Nationwide hacker group uses mining techniques to remain hidden

Bismuth, a nation-state actor in the field of threats, uses crypto-mining techniques to disguise its attacks, according to the Microsoft 365 Defender Threat Intelligence Team. The team unveiled this news in a report on November 30th in which it noted that the hacker group is now releasing crypto-mining malware in addition to its regular cyber-spy toolkits.

It says BISMUTH has been conducting sophisticated cyber-spy attacks using both custom and open source tools since 2012. The group has reportedly targeted large multinational corporations, financial services from governments, educational institutions, and human and civil rights organizations. However, according to the Microsoft Threat Intelligence Team, the latest attacks by BISMUTH have taken a new shape. For example, the team highlighted the group’s attacks from July to August 2020 and found that the Monero Miners (XMR) group had targeted private and government institutions in France and Vietnam.

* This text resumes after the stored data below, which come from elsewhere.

(** An instruction that calls nothing stays as it is. *)
Lemma inv_skip ps order done i k : link_inv ps order done -> i ∈ order -> done i = k -> 0 <= k < cnt i ->
  (forall q, ~ calls i k q) -> ~ unresolved i k -> link_inv ps order (upd done i (k + 1)).
Proof.
  intros H Hi Hd Hk Hc Hu. destruct H. constructor; try done.
  - destruct li_code0 as (pm & Hpm & H1 & H2 & Hcode). exists pm. split_and!; try done.
    intros j a Hj Ha. destruct (Hcode j a Hj Ha) as (x & Hx & Ho). exists x. split; [done|].
    unfold upd. destruct (decide (j = i)) as [->|]; [|done]. rewrite Hd in Ho.
    destruct (Z.ltb_spec a (k + 1)), (Z.ltb_spec a k); try done; try lia.
    assert (a = k) as -> by lia. destruct Ho as (p0 & E & Ho). exists p0, x. split_and!; try done. by right.
  - intros j a Hj Ha. unfold upd. destruct (decide (j = i)) as [->|]; [|by apply li_done0].
    intros Hlt. destruct (Z.eq_dec a k) as [->|]; [split; [done|by intros q Hq%Hc]|]. apply li_done0; [done|done|lia].
Qed.

(** A call is rewritten. *)
Lemma inv_patch ps order done i k q pm insn l ps' : link_inv ps order done -> i ∈ order -> q ∈ order ->
  done i = k -> 0 <= k < cnt i -> calls i k q -> aref ps main = Some pm ->
  aref (insns pm) (pos order i + k) = Some insn ->
  aset (insns pm) (pos order i + k) (set_imm insn (pos order q - (pos order i + k) - 1)) = Some l ->
  aset ps main (set_insns pm l) = Some ps' ->
  link_inv ps' order (upd done i (k + 1)).
Proof.
  intros H Hi Hq Hd Hk Hc Hpm Hinsn Hl Hs.
  assert (Hpi : placed i) by (by apply (li_text _ _ _ H)).
  assert (Hpm' : aref ps' main = Some (set_insns pm l)) by (by eapply aref_aset_eq).
  assert (Hnew : forall j p, aref ps' j = Some p -> exists p1, aref ps j = Some p1 /\
    same_place p1 p /\ sub_insn_off p = sub_insn_off p1 /\ (j <> main -> p = p1)).
  { intros j p Hp. destruct (Z.eq_dec main j) as [<-|Hne].
    - rewrite Hpm' in Hp. injection Hp as <-. exists pm. by split_and!.
    - rewrite (aref_aset_ne _ _ j _ _ Hs Hne) in Hp. exists p. by split_and!. }
  destruct H. constructor; try done.
  - apply aset_inv in Hs as [_ ->]. by rewrite length_insert.
  - intros j p0 p H0 Hp. destruct (Hnew j p Hp) as (p1 & H1 & (? & ? & ? & ?) & _).
    destruct (li_place0 j p0 p1 H0 H1) as (? & ? & ? & ?). split_and!; congruence.
  - intros j p0 p Hne H0 Hp. destruct (Hnew j p Hp) as (p1 & H1 & _ & _ & Heq). rewrite (Heq Hne).
    by eapply li_rest0.
  - intros j Hj. destruct (li_off0 j Hj) as (p1 & H1 & H2). destruct (Z.eq_dec main j) as [<-|Hne].
    + exists (set_insns pm l). split; [done|]. cbn. congruence.
    + exists p1. by rewrite (aref_aset_ne _ _ j _ _ Hs Hne).
  - intros j p Hj Hp Ht. destruct (Hnew j p Hp) as (p1 & H1 & (E & _) & Eo & _). rewrite Eo.
    eapply li_new0; [done|done|congruence].
  - destruct li_code0 as (pm1 & H1 & H2 & H3 & Hcode). assert (pm1 = pm) as -> by congruence.
    exists (set_insns pm l). cbn [set_insns insns relos]. split_and!; try done.
    { apply aset_inv in Hl as [_ ->]. by rewrite length_insert. }
    intros j a Hj Ha. destruct (Hcode j a Hj Ha) as (x & Hx & Ho).
    destruct (Z.eq_dec (pos order i + k) (pos order j + a)) as [Heq|Hne].
    + assert (j = i) as -> by (symmetry; by eapply (pos_disjoint order i j k a)).
      assert (a = k) as -> by lia. rewrite (aref_aset_eq _ _ _ _ Hl). eexists. split; [done|].
      unfold upd. rewrite decide_True by done. destruct (Z.ltb_spec k (k + 1)); [|lia].
      rewrite Hd, Z.ltb_irrefl in Ho. destruct Ho as (p0 & E & Ho). assert (x = insn) as -> by congruence.
      exists p0, insn. split_and!; try done. left. by exists q.
    + rewrite (aref_aset_ne _ _ _ _ _ Hl Hne). exists x. split; [done|].
      unfold upd. destruct (decide (j = i)) as [->|]; [|done]. rewrite Hd in Ho.
      destruct (Z.ltb_spec a (k + 1)), (Z.ltb_spec a k); try done; try lia.
  - intros j a Hj Ha. unfold upd. destruct (decide (j = i)) as [->|]; [|by apply li_done0].
    intros Hlt. destruct (Z.eq_dec a k) as [->|]; [|apply li_done0; [done|done|lia]].
    split; [by eapply calls_resolved|]. intros t Ht. by rewrite (calls_det _ _ _ _ Hpi Hc Ht).
Qed.
Definition btf_dedup_compact_types (d : btf_dedup) : option (Z * btf_dedup) :=
  let b := d_btf d in
  let n := Z.to_nat (b_nr b) in
  let hy := d_hypot d in
  let ids := seqZ 0 (b_start_id b) ++ replicate n BTF_UNPROCESSED_ID in
  if negb (Z.of_nat (length ids) <=? Z.of_nat (length (hypot_map hy))) then None else
  '(err, (b, new_ids, p, next)) ← compact_loop b (d_map d) ids 0 (b_start_id b) (b_start_id b) n;
  let d := with_hypot (with_btf d b)
             {| hypot_map := new_ids; hypot_list := hypot_list hy; hypot_cap := hypot_cap hy;
                hypot_adjust_canon := hypot_adjust_canon hy |} in
  if negb (err =? 0) then Some (err, d) else
  '(err, b) ← shrink b p next;
  Some (err, with_btf d b).

(** *** Rewriting the ids *)

Definition btf_dedup_remap_type_id (d : btf_dedup) (type_id : Z) : option (Z * Z * btf_dedup) :=
  resolved_type_id ← resolve_type_id (d_map d) type_id;
  new_type_id ← aref (hypot_map (d_hypot d)) resolved_type_id;
  if new_type_id >? BTF_MAX_NR_TYPES then Some (- EINVAL, type_id, d)
  else Some (0, new_type_id, d).

Definition btf_dedup_remap_types (d : btf_dedup) : option (Z * btf_dedup) :=
  '(err, d) ← for_own_types
     (fun d id => btf_type_visit_type_ids (dedup_get id) (dedup_put id) btf_dedup_remap_type_id d) d;
  if negb (err =? 0) then Some (err, d) else
  match d_ext d with
  | None => Some (0, d)
  | Some e => btf_ext_visit_type_ids ext_get ext_put btf_dedup_remap_type_id e d
  end.

(** *** The whole *)

(** [btf_ensure_modifiable] also notes that an object without strings has no
    duplicates among them. *)
Definition no_strs (b : bobj) : option bool :=
  match b_rep b with
  | RSplit _ _ _ _ => Some false
  | RContig raw _ _ =>
      sl ← hdr_str_len raw;
      Some ((sl =? 0) || (bool_decide (b_base b = None) && (sl =? 1)))
  end.

(** Run the passes one after the other, up to the first error; [err] is what
    the last one returned. *)
Fixpoint run_passes (ps : list (btf_dedup -> option (Z * btf_dedup))) (err : Z) (d : btf_dedup)
    : option (Z * btf_dedup) :=
  match ps with
  | [] => Some (err, d)
  | p :: ps => '(err, d) ← p d; if err <? 0 then Some (err, d) else run_passes ps err d
  end.

(** [btf__dedup]: the result, the object and the .BTF.ext data. *)
Definition btf__dedup (b : bobj) (deduped : bool) (ext : option btf_ext)
    : option (Z * bobj * option btf_ext) :=
  r ← btf_dedup_new b deduped ext;
  match r with
  | inl _ => Some (- EINVAL, b, ext)
  | inr d =>
      none ← no_strs b;
      '(err, b) ← btf_ensure_modifiable alloc_ok b;
      if negb (err =? 0) then Some (- ENOMEM, b, ext) else
      '(err, d) ← btf_dedup_prep
        {| d_btf := b; strs_deduped := deduped || none; d_ext := ext;
           dedup_table := dedup_table d; d_map := d_map d; d_hypot := d_hypot d;
           strs_set := strs_set d |};
      if negb (err =? 0) then Some (err, d_btf d, d_ext d) else
      '(err, d) ← run_passes
        [btf_dedup_strings; btf_dedup_prim_types; btf_dedup_struct_types;
         btf_dedup_ref_types; btf_dedup_compact_types; btf_dedup_remap_types] err d;
      Some (err, d_btf d, d_ext d)
  end.
End Passes.
Lemma shape_in_rec ws js : rec_wf ws -> (forall j, j ∈ js -> j ∈ shape_words (wkind ws) (wvlen ws)) ->
  in_rec ws js.
Proof. intros Hw Hj j Hin. apply words_in_rec; [done|]. left. by apply Hj. Qed.

(** Two records whose shapes are equal and whose references are related. *)
Lemma full_of_shape (R : Z -> Z -> Prop) names ws1 ws2 :
  rec_wf ws1 -> length ws1 = length ws2 -> winfo ws1 = winfo ws2 ->
  cmp ws1 ws2 (shape_words (wkind ws1) (wvlen ws1)) = true ->
  (forall j w1 w2, j ∈ ref_words (winfo ws1) -> aref ws1 j = Some w1 -> aref ws2 j = Some w2 -> R w1 w2) ->
  Forall2 (cell_rel R) (cells names ws1) (cells names ws2).
Proof.
  intros Hw Hl Hi Hc HR. apply full_of_words; [done|done|]. intros j w1 w2 E1 E2.
  destruct (decide (j ∈ ref_words (winfo ws1))) as [Hj|Hj].
  - rewrite (bool_decide_eq_true_2 _ Hj). by apply (HR j).
  - rewrite (bool_decide_eq_false_2 _ Hj).
    destruct (rec_covered ws1 j Hw (aref_bounds _ _ _ E1)) as [Hs|]; [|done].
    pose proof (proj1 (cmp_spec _ _ _) Hc j Hs). congruence.
Qed.

(** The first cells of a record. *)
Lemma cells_head names ws : 3 <= Z.of_nat (length ws) ->
  exists c r, cells names ws = CName (names (nth 0 ws 0)) :: CNum (winfo ws) :: c :: r /\
    (2 ∉ ref_words (winfo ws) -> c = CNum (nth 2 ws 0)).
Proof.
  intros Hl. destruct ws as [|a [|i [|s ws]]]; try (simpl in Hl; lia).
  unfold cells. change (winfo (a :: i :: s :: ws)) with i. cbn [imap]. unfold compose.
  assert (E0 : cell_of names i (Z.of_nat 0) a = CName (names a)).
  { unfold cell_of. rewrite bool_decide_eq_true_2; [done|]. apply elem_of_cons. by left. }
  assert (E1 : cell_of names i (Z.of_nat 1) i = CNum i).
  { unfold cell_of. rewrite !bool_decide_eq_false_2; [done| |].
    - unfold ref_words, type_id_words. destruct (kind_of _); cbn [default from_option id]; intros ?; elem_inv; lia.
    - unfold str_off_words. intros Hj. destruct (kind_of _); elem_inv; lia. }
  rewrite E0, E1. eexists _, _. split; [done|]. intros Hr. cbn. unfold cell_of.
  rewrite !bool_decide_eq_false_2; [done|exact Hr|].
  unfold str_off_words. intros Hj. destruct (kind_of _); elem_inv; lia.
Qed.

(** Whether a record only declares its type. *)
Lemma incomplete_cells names ws : 3 <= Z.of_nat (length ws) ->
  incomplete (cells names ws) <-> wkind ws = KIND_FWD \/ is_enum_kind (wkind ws) /\ wvlen ws = 0.
Proof.
  intros Hl. destruct (cells_head names ws Hl) as (c & r & -> & _). split.
  - inversion 1; subst; [by left|by right].
  - intros [H|[H H']]; [by apply inc_fwd|by apply inc_enum].
Qed.

Lemma enum_no_ref2 info : is_enum_kind (kind_of (BTF_INFO_KIND info)) -> 2 ∉ ref_words info.
Proof. unfold ref_words, type_id_words. by intros [-> | ->]; apply not_elem_of_nil. Qed.

(** ** Enums *)

Section Enums.
Context (b : bobj) (wss : list (list Z)) (Hb : trep b wss).
Context (id1 id2 : Z) (ws1 ws2 : list Z).
Context (H1 : rec_of wss id1 = Some ws1) (H2 : rec_of wss id2 = Some ws2).
(* ===== verification/DedupPasses.v ===== *)
(** * BTF deduplication: the passes over the types

    Primitive types, then structs and unions, then types that refer to
    others.  Each pass ends, fails only for a stated reason, and keeps [map]
    leading from every type to an equivalent one; the last pass also replaces
    references by equivalent ones. *)

From S2P Require Import Prelude Hashmap StrSet Btf BtfBuild BtfVisit BtfExt Dedup TypeGraph.
From S2P Require Import DedupTypes DedupEquiv DedupTable.

(** ** Hashes *)

Lemma hash_words_spec b wss id ws js : trep b wss -> rec_of wss id = Some ws -> in_rec ws js ->
  forall h, exists h', hash_words b id js h = Some h'.
Proof.
  intros Hb H. induction js as [|j js IH]; intros Hin h; cbn [hash_words]; [by eexists|].
  destruct (aref_Some ws j) as [w E]; [by apply Hin, list_elem_of_here|].
  rewrite (type_word_spec _ _ Hb _ _ _ _ H E). cbn [mbind option_bind]. apply IH.
  intros k Hk. apply Hin. by right.
Qed.

Lemma find_cand_spec equal eq cands : (forall c, c ∈ cands -> equal c = Some (eq c)) ->
  exists r, find_cand equal cands = Some r /\
    match r with Some c => c ∈ cands /\ eq c = true | None => True end.
Proof.
  induction cands as [|c cs IH]; intros H; cbn [find_cand]; [by exists None|].
  rewrite (H c) by by left. cbn [mbind option_bind].
  destruct (eq c) eqn:E; [exists (Some c); split; [done|split; [by left|done]]|].
  destruct (IH ltac:(intros; apply H; by right)) as (r & -> & Hr). exists r. split; [done|].
  destruct r; [|done]. destruct Hr. split; [by right|done].
Qed.

(** A loop over types with an invariant. *)
Lemma for_types_spec {St} (f : St -> Z -> option (Z * St)) (I : Z -> St -> Prop) (E : Z -> St -> Prop) hi :
  (forall s i, i < hi -> I i s -> exists err s', f s i = Some (err, s') /\
     (err < 0 /\ E err s' \/ 0 <= err /\ I (i + 1) s')) ->
  forall n lo s, lo + Z.of_nat n = hi -> I lo s ->
  exists err s', for_types f s lo n = Some (err, s') /\ (err < 0 /\ E err s' \/ err = 0 /\ I hi s').
Proof.
  intros Hf. induction n as [|n IH]; intros lo s Hn Hs; cbn [for_types].
  { exists 0, s. split; [done|]. right. split; [done|]. by replace hi with lo by lia. }
  destruct (Hf s lo ltac:(lia) Hs) as (err & s' & -> & Ho). cbn [mbind option_bind].
  destruct Ho as [[Hneg He]|[Hpos Hi]].
  - assert ((err <? 0) = true) as -> by lia. exists err, s'. split; [done|]. by left.
  - assert ((err <? 0) = false) as -> by lia. apply IH; [lia|done].
Qed.

Section Passes.
Context (alloc_ok : Z -> bool) (force : bool) (b : bobj) (wss : list (list Z)) (names : Z -> list Z).
Context (Hb : trep b wss) (Hrefs : refs_closed wss) (Htyped : refs_typed wss).
Context (Hone : one_definition (view names wss)).

Abbreviation n := (Z.of_nat (length wss)) (only parsing).
Abbreviation g := (view names wss) (only parsing).
Abbreviation hf := (hash_fn force) (only parsing).

Definition mapped (map : list Z) (i : Z) : Prop := exists v, aref map i = Some v /\ is_mapped v = true.

Definition prog (map : list Z) (i : Z) : Prop := aref map i = Some BTF_IN_PROGRESS_ID.

Definition free (map : list Z) : nat := length (List.filter (fun v => negb (is_mapped v)) map).

(** The candidates are mapped, and stand for themselves except for those of
    the kinds [P]. *)
Definition cands_ok (P : list Z -> Prop) (map : list Z) (t : hashmap Z Z) : Prop :=
  forall h v, (h, v) ∈ entries t -> 1 <= v <= n /\ mapped map v /\
    forall ws, rec_of wss v = Some ws -> ~ P ws -> aref map v = Some v.

Record pass_inv (P : list Z -> Prop) (bound : Z) (d : btf_dedup) : Prop := {
  pi_map : map_ok g n (d_map d);
  pi_table : table_ok hf (dedup_table d);
  pi_cands : cands_ok P (d_map d) (dedup_table d);
  pi_hypot : hy_ok wss (d_hypot d);
  pi_bound : sz (dedup_table d) + Z.of_nat (free (d_map d)) <= bound;
}.

(** What the passes leave alone. *)
Definition same_obj (d d' : btf_dedup) : Prop :=
  d_btf d' = d_btf d /\ strs_deduped d' = strs_deduped d /\ d_ext d' = d_ext d /\ strs_set d' = strs_set d.

Definition failed (err : Z) : Prop := err = - ENOMEM /\ oom alloc_ok.

Lemma same_obj_refl d : same_obj d d.
Proof. done. Qed.

Lemma same_obj_trans d d' d'' : same_obj d d' -> same_obj d' d'' -> same_obj d d''.
Proof. intros (? & ? & ? & ?) (? & ? & ? & ?). split_and!; congruence. Qed.

Lemma free_set map map' x y v : aset map x y = Some map' -> aref map x = Some v ->
  (free map' + Nat.b2n (negb (is_mapped v)) = free map + Nat.b2n (negb (is_mapped y)))%nat.
Proof.
  intros [Hx ->]%aset_inv [_ Hv]%aref_lookup. apply (count_set (fun v => negb (is_mapped v)) _ _ _ _ Hv).
Qed.

Lemma free_le map map' x y : aset map x y = Some map' -> is_mapped y = true -> (free map' <= free map)%nat.
Proof.
  intros Hs Hy. pose proof (aset_inv _ _ _ _ Hs) as [Hx _]. destruct (aref_Some map x Hx) as [v Hv].
  pose proof (free_set _ _ _ _ _ Hs Hv) as H. rewrite Hy in H. simpl in H. lia.
Qed.

Lemma mapped_set map map' x y i : aset map x y = Some map' -> is_mapped y = true -> mapped map i -> mapped map' i.
Proof.
  intros Hs Hy (v & Hi & Hv). destruct (Z.eqb_spec x i) as [<-|Hne].
  - exists y. split; [by eapply aref_aset_eq|done].
  - exists v. split; [by rewrite (aref_aset_ne _ _ _ _ _ Hs)|done].
Qed.

(** ** Settling a type *)

(** Redirecting a type to one that leads to another root. *)
Lemma leads_set map map' x z : aset map x z = Some map' -> root map x ->
  forall k y r, leads map k y r -> r <> x -> leads map' k y r.
Proof.
  intros Hs Hx k y r H. induction H as [y Hy|k y v r Hy Hm Hne Hl IH]; intros Hr.
  - constructor. by eapply root_set.
  - eapply leads_step; [|done|done|by apply IH]. rewrite (aref_aset_ne _ _ _ _ _ Hs); [done|].
    intros <-. assert (H0 : leads map 0 x x) by by constructor.
    destruct (leads_det _ _ _ _ H0 _ _ (leads_step _ _ _ _ _ Hy Hm Hne Hl)). lia.
Qed.

(** The new target leads to a root that is mapped. *)
Lemma settle_spec P bound d h x y : pass_inv P bound d -> bound < 2 ^ 58 -> 1 <= x <= n ->
  ~ mapped (d_map d) x -> 0 <= y <= n -> replaces g x y ->
  (y = x \/ exists k r, leads (d_map d) k y r /\ mapped (d_map d) r) ->
  exists err d', settle alloc_ok force d h x y = Some (err, d') /\ same_obj d d' /\
    (err < 0 /\ failed err \/ err = 0 /\ pass_inv P bound d' /\ aset (d_map d) x y = Some (d_map d')).
Proof.
  intros [Hm Ht Hc Hh Hbd] Hsmall Hx Hnx Hy He Hlead. unfold settle, set_map.
  destruct (map_aset g n (d_map d) x y Hm ltac:(lia)) as [m Hs]. rewrite Hs. cbn [mbind option_bind].
  pose proof (mo_small _ _ _ Hm) as Hsm. assert (Hym : is_mapped y = true) by by apply (is_mapped_id n).
  destruct (aref_Some (d_map d) x) as [v Hv]; [rewrite (mo_len _ _ _ Hm); lia|].
  assert (Hvm : is_mapped v = false).
  { destruct (is_mapped v) eqn:E; [|done]. exfalso. apply Hnx. by exists v. }
  assert (Hroot : root (d_map d) x) by (exists v; split; [done|by left]).
  assert (Hm' : map_ok g n m).
  { destruct Hm as [Hl Hsm' Hv0 Hq Hf]. pose proof (aset_inv _ _ _ _ Hs) as [Hxr E]. split.
    - by rewrite E, length_insert.
    - done.
    - rewrite (aref_aset_ne _ _ _ _ _ Hs); [done|lia].
    - intros i k Hi Hk. destruct (Z.eqb_spec x i) as [<-|Hne].
      + rewrite (aref_aset_eq _ _ _ _ Hs) in Hi. by injection Hi as <-.
      + rewrite (aref_aset_ne _ _ _ _ _ Hs) in Hi by done. by apply Hq.
    - destruct Hlead as [->|(k & r & Hl' & Hr)]; [by eapply forest_set_self|].
      eapply forest_set; [done|done|]. left. exists k, r. eapply leads_set; [done|done|done|]. by intros ->. }
  pose proof (free_set _ _ _ _ _ Hs Hv) as Hfree. rewrite Hvm, Hym in Hfree. simpl in Hfree.
  assert (Hcm : cands_ok P m (dedup_table d)).
  { intros k w Hw. destruct (Hc k w Hw) as (Hr & Hmw & Hself). split_and!; [lia|lia|by eapply mapped_set|].
    intros ws Hws HP. rewrite (aref_aset_ne _ _ _ _ _ Hs); [by eapply Hself|]. intros <-. by apply Hnx. }
  destruct (Z.eqb_spec x y) as [<-|Hne].
  2: { exists 0, (with_map d m). split; [done|]. split; [done|]. right. split; [done|]. split.
       - split; cbn [d_map dedup_table d_hypot with_map]; [done..|lia].
       - done. }
  unfold btf_dedup_table_add. cbn [dedup_table with_map].
  destruct (table_append alloc_ok hf (dedup_table d) h x Ht) as (err & t' & -> & Ht' & Ho); [lia|].
  cbn [mbind option_bind]. eexists _, _. split; [done|]. split; [done|].
  destruct Ho as [(-> & Hent & Hsz)|(-> & Hent & Hsz & Ha)]; [right|left; split; [done|by split]].
  split; [done|]. split.
  - split; cbn [d_map dedup_table d_hypot with_map with_table]; [done|done| |done|lia].
    intros k w Hw. rewrite Hent in Hw. apply elem_of_cons in Hw as [[= -> ->]|Hw]; [|by eapply Hcm].
    split_and!; [lia|lia| |].
    + exists x. split; [by eapply aref_aset_eq|done].
    + intros ws Hws HP. by eapply aref_aset_eq.
  - done.
Qed.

The Microsoft 365 Defender Threat Intelligence team explained how BISMUTH carried out these attacks,

“Cryptocurrency miners are typically associated with cybercriminal operations, not with sophisticated nation-state actors. They are not the most sophisticated type of threat, which also means that they are not among the most critical security problems that defenders address with urgency.

As such, the group used the warnings of low-priority crypto-miners to try to determine their persistence while flying under the radar.

Fade in to build confidence with the targets

According to the Microsoft 365 Defender Threat Intelligence team, BISMUTH’s operational goal remained to establish continuous monitoring and extract useful data when it appears unchanged. However, the deployment of XMR miners opened a door for other attackers to monetize compromised networks. The team admitted that the use of Crypto-Miners was unexpected. However, the team quickly added that the move was consistent with the group’s method of monetizing.

The threat intelligence team took note of this,

“This pattern of interference is particularly evident in these recent attacks, beginning with the initial access phase: spear phishing emails, specifically created for a particular recipient per target organization, showing signs of prior intelligence. In some cases, the group even corresponded with the targets, making them even more credible in convincing them to open the malicious attachment and start the chain of infection.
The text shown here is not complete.